### WHAT YOU SHOULD DO
Please show every line in the entries below that includes the word "Inductive".

### SUPPLIED ENTRIES
..............................

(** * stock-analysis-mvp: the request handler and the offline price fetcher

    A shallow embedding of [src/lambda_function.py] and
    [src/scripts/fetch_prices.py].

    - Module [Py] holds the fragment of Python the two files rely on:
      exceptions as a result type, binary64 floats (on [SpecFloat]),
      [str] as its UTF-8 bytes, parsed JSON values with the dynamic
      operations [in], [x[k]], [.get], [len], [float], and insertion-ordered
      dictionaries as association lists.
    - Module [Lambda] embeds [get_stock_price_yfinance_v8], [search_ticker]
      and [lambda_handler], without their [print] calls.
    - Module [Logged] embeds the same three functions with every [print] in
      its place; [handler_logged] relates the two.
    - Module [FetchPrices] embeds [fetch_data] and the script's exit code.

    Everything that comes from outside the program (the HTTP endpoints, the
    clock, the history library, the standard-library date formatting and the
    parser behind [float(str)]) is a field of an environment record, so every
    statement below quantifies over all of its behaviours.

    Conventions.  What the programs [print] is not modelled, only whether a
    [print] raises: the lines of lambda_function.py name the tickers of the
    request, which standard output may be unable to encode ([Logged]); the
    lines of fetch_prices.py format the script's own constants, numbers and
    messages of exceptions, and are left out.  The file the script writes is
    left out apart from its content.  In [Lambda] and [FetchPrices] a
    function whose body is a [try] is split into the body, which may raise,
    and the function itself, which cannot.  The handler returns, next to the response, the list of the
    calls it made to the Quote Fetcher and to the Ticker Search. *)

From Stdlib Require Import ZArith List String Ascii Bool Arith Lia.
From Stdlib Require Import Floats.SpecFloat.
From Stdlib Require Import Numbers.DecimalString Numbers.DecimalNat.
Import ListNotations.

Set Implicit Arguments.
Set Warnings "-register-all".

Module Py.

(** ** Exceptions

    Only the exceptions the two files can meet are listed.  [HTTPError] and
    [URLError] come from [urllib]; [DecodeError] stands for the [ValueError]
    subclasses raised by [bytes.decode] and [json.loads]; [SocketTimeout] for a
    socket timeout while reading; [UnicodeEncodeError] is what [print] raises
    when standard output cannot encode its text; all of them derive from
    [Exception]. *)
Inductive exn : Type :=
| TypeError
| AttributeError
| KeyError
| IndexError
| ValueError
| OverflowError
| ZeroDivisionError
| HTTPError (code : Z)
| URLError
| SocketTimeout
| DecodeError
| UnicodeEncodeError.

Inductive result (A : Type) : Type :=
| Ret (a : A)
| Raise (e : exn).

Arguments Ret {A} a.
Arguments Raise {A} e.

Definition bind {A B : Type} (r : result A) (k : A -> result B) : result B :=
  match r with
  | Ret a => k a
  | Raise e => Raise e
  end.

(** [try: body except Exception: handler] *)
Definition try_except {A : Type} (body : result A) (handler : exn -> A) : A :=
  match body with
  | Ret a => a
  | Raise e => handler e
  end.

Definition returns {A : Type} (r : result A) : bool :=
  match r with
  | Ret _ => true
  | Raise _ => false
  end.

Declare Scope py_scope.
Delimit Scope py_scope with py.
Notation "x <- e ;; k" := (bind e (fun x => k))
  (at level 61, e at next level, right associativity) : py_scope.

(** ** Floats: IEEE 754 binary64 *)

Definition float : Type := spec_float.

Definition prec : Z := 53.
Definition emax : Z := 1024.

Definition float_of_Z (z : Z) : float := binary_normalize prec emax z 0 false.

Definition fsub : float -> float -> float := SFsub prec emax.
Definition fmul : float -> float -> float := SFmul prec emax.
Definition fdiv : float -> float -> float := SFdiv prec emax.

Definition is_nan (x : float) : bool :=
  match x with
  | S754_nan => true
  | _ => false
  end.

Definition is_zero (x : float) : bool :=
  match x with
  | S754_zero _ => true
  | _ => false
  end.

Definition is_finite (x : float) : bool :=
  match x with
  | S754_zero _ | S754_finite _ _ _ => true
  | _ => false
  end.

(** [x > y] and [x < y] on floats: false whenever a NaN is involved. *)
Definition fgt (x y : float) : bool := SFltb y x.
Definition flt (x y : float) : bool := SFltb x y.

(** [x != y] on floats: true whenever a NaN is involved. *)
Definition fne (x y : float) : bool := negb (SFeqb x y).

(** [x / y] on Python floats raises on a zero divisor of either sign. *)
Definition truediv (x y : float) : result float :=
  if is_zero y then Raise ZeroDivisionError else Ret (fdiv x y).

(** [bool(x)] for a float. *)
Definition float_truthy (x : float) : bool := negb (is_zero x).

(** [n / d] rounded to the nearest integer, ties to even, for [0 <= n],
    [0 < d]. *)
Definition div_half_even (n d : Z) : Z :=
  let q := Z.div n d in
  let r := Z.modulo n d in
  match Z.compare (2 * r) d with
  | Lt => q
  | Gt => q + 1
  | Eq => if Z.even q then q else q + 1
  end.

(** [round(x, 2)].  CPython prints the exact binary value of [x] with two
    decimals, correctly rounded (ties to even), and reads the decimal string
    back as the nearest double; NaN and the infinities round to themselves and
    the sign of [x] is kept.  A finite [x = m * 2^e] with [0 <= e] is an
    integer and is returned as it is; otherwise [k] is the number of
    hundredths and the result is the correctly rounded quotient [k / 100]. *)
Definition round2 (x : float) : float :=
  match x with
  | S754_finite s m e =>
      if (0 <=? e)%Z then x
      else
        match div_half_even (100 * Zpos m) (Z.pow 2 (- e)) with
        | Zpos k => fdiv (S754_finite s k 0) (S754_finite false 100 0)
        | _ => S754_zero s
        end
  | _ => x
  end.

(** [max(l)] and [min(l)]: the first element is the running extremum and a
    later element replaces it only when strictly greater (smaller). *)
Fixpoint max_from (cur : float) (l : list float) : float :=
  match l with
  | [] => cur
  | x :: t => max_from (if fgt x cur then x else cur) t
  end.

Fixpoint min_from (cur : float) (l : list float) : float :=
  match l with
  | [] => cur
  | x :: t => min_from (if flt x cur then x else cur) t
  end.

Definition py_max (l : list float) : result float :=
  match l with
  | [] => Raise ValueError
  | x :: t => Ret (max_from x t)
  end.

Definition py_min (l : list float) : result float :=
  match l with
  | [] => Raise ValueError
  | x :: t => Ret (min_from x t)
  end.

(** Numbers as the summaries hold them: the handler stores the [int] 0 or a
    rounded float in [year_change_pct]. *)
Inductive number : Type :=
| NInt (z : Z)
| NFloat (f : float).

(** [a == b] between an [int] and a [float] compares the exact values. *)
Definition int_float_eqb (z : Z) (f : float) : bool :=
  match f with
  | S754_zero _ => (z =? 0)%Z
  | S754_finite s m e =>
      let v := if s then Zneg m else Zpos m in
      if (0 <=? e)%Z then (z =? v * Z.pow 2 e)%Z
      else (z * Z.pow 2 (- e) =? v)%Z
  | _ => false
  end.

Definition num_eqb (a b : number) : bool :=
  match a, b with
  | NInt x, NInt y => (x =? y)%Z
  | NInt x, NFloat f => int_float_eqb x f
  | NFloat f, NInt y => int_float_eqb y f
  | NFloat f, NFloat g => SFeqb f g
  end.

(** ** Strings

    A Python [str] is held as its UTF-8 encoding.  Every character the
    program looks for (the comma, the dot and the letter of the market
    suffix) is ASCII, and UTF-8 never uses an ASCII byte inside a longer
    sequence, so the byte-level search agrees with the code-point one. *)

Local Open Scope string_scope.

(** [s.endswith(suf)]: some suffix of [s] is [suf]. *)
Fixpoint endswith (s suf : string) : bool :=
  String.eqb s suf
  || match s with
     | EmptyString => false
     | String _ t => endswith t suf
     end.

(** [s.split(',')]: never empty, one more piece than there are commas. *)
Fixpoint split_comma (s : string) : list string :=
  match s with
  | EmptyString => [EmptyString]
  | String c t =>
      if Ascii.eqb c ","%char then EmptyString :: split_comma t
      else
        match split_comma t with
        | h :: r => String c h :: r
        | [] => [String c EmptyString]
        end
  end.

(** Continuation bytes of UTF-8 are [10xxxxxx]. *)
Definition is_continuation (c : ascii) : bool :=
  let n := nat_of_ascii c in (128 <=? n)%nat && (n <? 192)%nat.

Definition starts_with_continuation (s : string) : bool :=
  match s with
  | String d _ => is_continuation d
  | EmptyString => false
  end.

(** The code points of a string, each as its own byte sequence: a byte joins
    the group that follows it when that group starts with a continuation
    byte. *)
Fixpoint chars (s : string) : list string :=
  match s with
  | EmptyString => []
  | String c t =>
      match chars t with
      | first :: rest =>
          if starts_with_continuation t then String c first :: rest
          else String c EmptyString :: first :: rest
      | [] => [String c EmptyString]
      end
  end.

..............................

### SOLUTION TO THIS PROBLEM
Inductive exn : Type :=
Inductive result (A : Type) : Type :=
Inductive number : Type :=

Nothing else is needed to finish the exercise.